When we meditate on the cross, our thoughts are often taken up with the details of Jesus’ physical suffering. This is not inappropriate, but neither is it Paul’s principal focus. When he rehearses the essential components of his message in 1 Corinthians 15, Paul highlights not the manner of Christ’s death with a gory description of its violence and shame, but the meaning— its theological significance. “He died for our sins” (v. 4).

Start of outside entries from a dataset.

(** What the combined mean and variance of summaries with float means are,
    when they are returned. *)
Lemma combined_statistics_inv (As : list sampled_value) (u v : num) :
  Forall float_mean As ->
  combined_arithmetic_mean As None = Ok u ->
  combined_sample_variance As None None = Ok v ->
  let k := Zsum (map samples As) in
  As <> [] /\ k <> 0%Z /\ k <> 1%Z
  /\ u = Float (weighted_sum As / IZR k)
  /\ v = Float (pooled_sq_dev As (weighted_sum As / IZR k) / (IZR k - 1)).
Proof.
  intros Hfl Hu Hv k.
  rewrite combined_arithmetic_mean_computed_count in Hu. fold k in Hu.
  assert (Hk0 : k <> 0%Z).
  { intros E. rewrite E in Hu. unfold combined_arithmetic_mean in Hu.
    cbn [default bind] in Hu. rewrite div_zero in Hu. discriminate. }
  assert (Hne : As <> []).
  { intros ->. apply Hk0. reflexivity. }
  rewrite combined_arithmetic_mean_Float in Hu by assumption.
  injection Hu as Hu.
  change (@None num) with (option_map Int None) in Hv at 1.
  rewrite combined_sample_variance_bind in Hv.
  change (count_in_use As None) with k in Hv. cbn [default] in Hv.
  rewrite combined_arithmetic_mean_Float in Hv by assumption.
  cbn [bind] in Hv. rewrite combined_sample_variance_known in Hv.
  assert (Hk1 : k <> 1%Z).
  { intros E. rewrite E in Hv. change (sub (Int 1) (Int 1)) with (Int 0) in Hv.
    rewrite div_zero in Hv. discriminate. }
  rewrite pooled_terms_Float in Hv by assumption.
  rewrite div_Float_l in Hv by (now rewrite pred_count_zero_iff).
  rewrite toR_pred_count in Hv. cbn [toR] in Hv.
  injection Hv as Hv.
  repeat split; try assumption; symmetry; assumption.
Qed.

End Pooling.

(** X13: over the reals (rounding aside), pooling composes.  Replace a
    sub-list of summaries with float means by the single summary made of
    its combined mean, variance and sample size: every combination function
    returns the same result as on the flat list, whatever optional
    arguments are supplied. *)
Theorem pooling_composes (As Bs : list sampled_value)
  (u v : num) (k : Z) (t : option string)
  (Hfl : Forall float_mean As)
  (Hk : combined_sample_size As = Int k)
  (Hu : combined_arithmetic_mean As None = Ok u)
  (Hv : combined_sample_variance As None None = Ok v) :
  let P := mk_sampled_value u v k t in
  combined_sample_size (P :: Bs) = combined_sample_size (As ++ Bs)
  /\ (forall n,
        combined_arithmetic_mean (P :: Bs) n =
        combined_arithmetic_mean (As ++ Bs) n)
  /\ (forall n u',
        combined_sample_variance (P :: Bs) n u' =
        combined_sample_variance (As ++ Bs) n u')
  /\ (forall n u' v',
        combined_sample_standard_deviation (P :: Bs) n u' v' =
        combined_sample_standard_deviation (As ++ Bs) n u' v').
Proof.
  intros P.
  destruct (combined_statistics_inv As u v Hfl Hu Hv)
    as (Hne & Hk0 & Hk1 & Eu & Ev).
  rewrite combined_sample_size_Int in Hk. injection Hk as Hk.
  cbv zeta in Hk0, Hk1, Eu, Ev. rewrite Hk in Hk0, Hk1, Eu, Ev.
  assert (HkR : IZR k <> 0) by (intros H; apply eq_IZR in H; contradiction).
  assert (HkR1 : IZR k - 1 <> 0).
  { intros H. apply Hk1. apply eq_IZR. lra. }
  assert (Hhead : exists A As', As = A :: As' /\ is_int (quantity A) = false).
  { destruct As as [|A As']; [congruence|].
    inversion Hfl; subst. eauto. }
  destruct Hhead as (A & As' & EAs & HA).
  assert (Hsize : combined_sample_size (P :: Bs)
                  = combined_sample_size (As ++ Bs)).
  { rewrite !combined_sample_size_Int, map_app, Zsum_app, Hk. reflexivity. }
  split; [exact Hsize|].
  apply combination_congruence; [exact Hsize| |].
  - rewrite !sum_with_float.
    + f_equal. rewrite !toR_weighted_terms, weighted_sum_cons,
        weighted_sum_app.
      subst P. cbn [samples quantity]. rewrite Eu. cbn [toR]. field.
      exact HkR.
    + rewrite EAs. cbn [app map forallb]. unfold unpack_tuple at 1.
      cbn [sampled_value_iter]. now rewrite is_int_mul, HA.
    + subst P. cbn [map forallb]. unfold unpack_tuple at 1.
      cbn [sampled_value_iter quantity]. rewrite is_int_mul, Eu.
      reflexivity.
  - intros u'. rewrite !sum_with_float.
    + f_equal. rewrite !toR_pooled_terms, pooled_sq_dev_cons,
        pooled_sq_dev_app.
      rewrite (pooled_sq_dev_shift As (toR u')) by (now rewrite Hk).
      rewrite Hk. subst P. cbn [samples quantity variance].
      rewrite Eu, Ev. cbn [toR].
      field. split; assumption.
    + rewrite EAs. cbn [app map forallb]. unfold unpack_tuple at 1.
      cbn [sampled_value_iter].
      now rewrite is_int_add, !is_int_mul, is_int_pow2, is_int_sub, HA.
    + subst P. cbn [map forallb]. unfold unpack_tuple at 1.
      cbn [sampled_value_iter quantity].
      rewrite is_int_add, !is_int_mul, is_int_pow2, is_int_sub, Eu.
      reflexivity.
Qed.

Lemma pooling_composes_witness :
  let A := mk_sampled_value (Float 4) (Float 1) 2 None in
  let B := mk_sampled_value (Float 2) (Float 3) 5 None in
  exists (u v : num) (k : Z),
    Forall float_mean [A; A]
    /\ combined_sample_size [A; A] = Int k
    /\ combined_arithmetic_mean [A; A] None = Ok u
    /\ combined_sample_variance [A; A] None None = Ok v
    /\ combined_sample_standard_deviation
         [mk_sampled_value u v k None; B] None None None =
       combined_sample_standard_deviation ([A; A] ++ [B]) None None None.
Proof.
  intros A B.
  assert (Hfl : Forall float_mean [A; A]) by (repeat constructor).
  assert (Hne : [A; A] <> []) by discriminate.
  assert (Hk : combined_sample_size [A; A] = Int 4) by reflexivity.
  assert (Hu : combined_arithmetic_mean [A; A] None
               = Ok (Float (weighted_sum [A; A] / IZR 4))).
  { rewrite combined_arithmetic_mean_computed_count.
    apply combined_arithmetic_mean_Float; [assumption | assumption|].
    simpl. lia. }
  assert (Hv : exists v, combined_sample_variance [A; A] None None = Ok v).
  { change (@None num) with (option_map Int None) at 1.
    rewrite combined_sample_variance_bind. cbn [default].
    change (count_in_use [A; A] None) with 4%Z.
    rewrite combined_arithmetic_mean_Float by (try assumption; lia).
    cbn [bind]. rewrite combined_sample_variance_known.
    apply div_ok. simpl. lra. }
  destruct Hv as [v Hv].
  exists (Float (weighted_sum [A; A] / IZR 4)), v, 4%Z.
  repeat split; try assumption.
  exact (proj2 (proj2 (proj2
    (pooling_composes [A; A] [B] _ v 4 None Hfl Hk Hu Hv))) None None None).
Defined.

(** X14: a supplied variance does not stop
    [combined_sample_standard_deviation] from computing an omitted mean
    first.  With [v] supplied the call raises [ZeroDivisionError] when [u]
    is omitted and the sample count it works with is [0]; otherwise it
    raises [ValueError] when [v] is negative and returns the square root of
    [v] when it is not. *)
Theorem combined_standard_deviation_supplied_variance
  (As : list sampled_value) (n : option Z) (u : option num) (v : num) :
  let k := count_in_use As n in
  let c := combined_sample_standard_deviation As (option_map Int n) u
             (Some v) in
  (k = 0%Z /\ u = None -> raises ZeroDivisionError c)
  /\ (~ (k = 0%Z /\ u = None) -> toR v < 0 -> raises ValueError c)
  /\ (~ (k = 0%Z /\ u = None) -> 0 <= toR v ->
      c = Ok (Float (R_sqrt.sqrt (toR v)))).
Proof.
  intros k c. subst c. unfold raises.
  rewrite combined_sample_standard_deviation_bind. fold k.
  destruct (mean_step As k u) as [(Hk & Hu & ->)|(Hnot & u' & ->)];
    cbn [bind default].
  - repeat split; intros; tauto || reflexivity.
  - repeat split; intros; try tauto; now apply sqrt_outcome.
Qed.

Lemma combined_standard_deviation_supplied_variance_witness :
  raises ZeroDivisionError
    (combined_sample_standard_deviation [] None None (Some (Float 4)))
  /\ raises ValueError
    (combined_sample_standard_deviation [] None (Some (Float 0))
       (Some (Float (-4)))).
Proof.
  split.
  - apply (proj1 (combined_standard_deviation_supplied_variance
                    [] None None (Float 4))).
    split; reflexivity.
  - apply (proj1 (proj2 (combined_standard_deviation_supplied_variance
                           [] None (Some (Float 0)) (Float (-4))))).
    + intros [_ H]. discriminate.
    + simpl. lra.
Defined.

Jesus did not die for his own sins, for he had none. He had committed no crime. “For Christ also suffered once for sins, the righteous for the unrighteous, that he might bring us to God, being put to death in the flesh but made alive in the spirit” (1 Peter 3:18). The cross was more than just the execution of a Jewish prophet. It was a substitution. Jesus died in our place. As J. Oswald Sanders says in The Incomparable Christ:
By substitution we do not mean the saving of a life by mere assistance, as in the throwing of a rope to a drowning man; or by the mere risking of one life to save another; it is the saving of one life by the loss of another. As substitute, Christ took on Himself the sinner’s guilt and bore its penalty in the sinner’s place.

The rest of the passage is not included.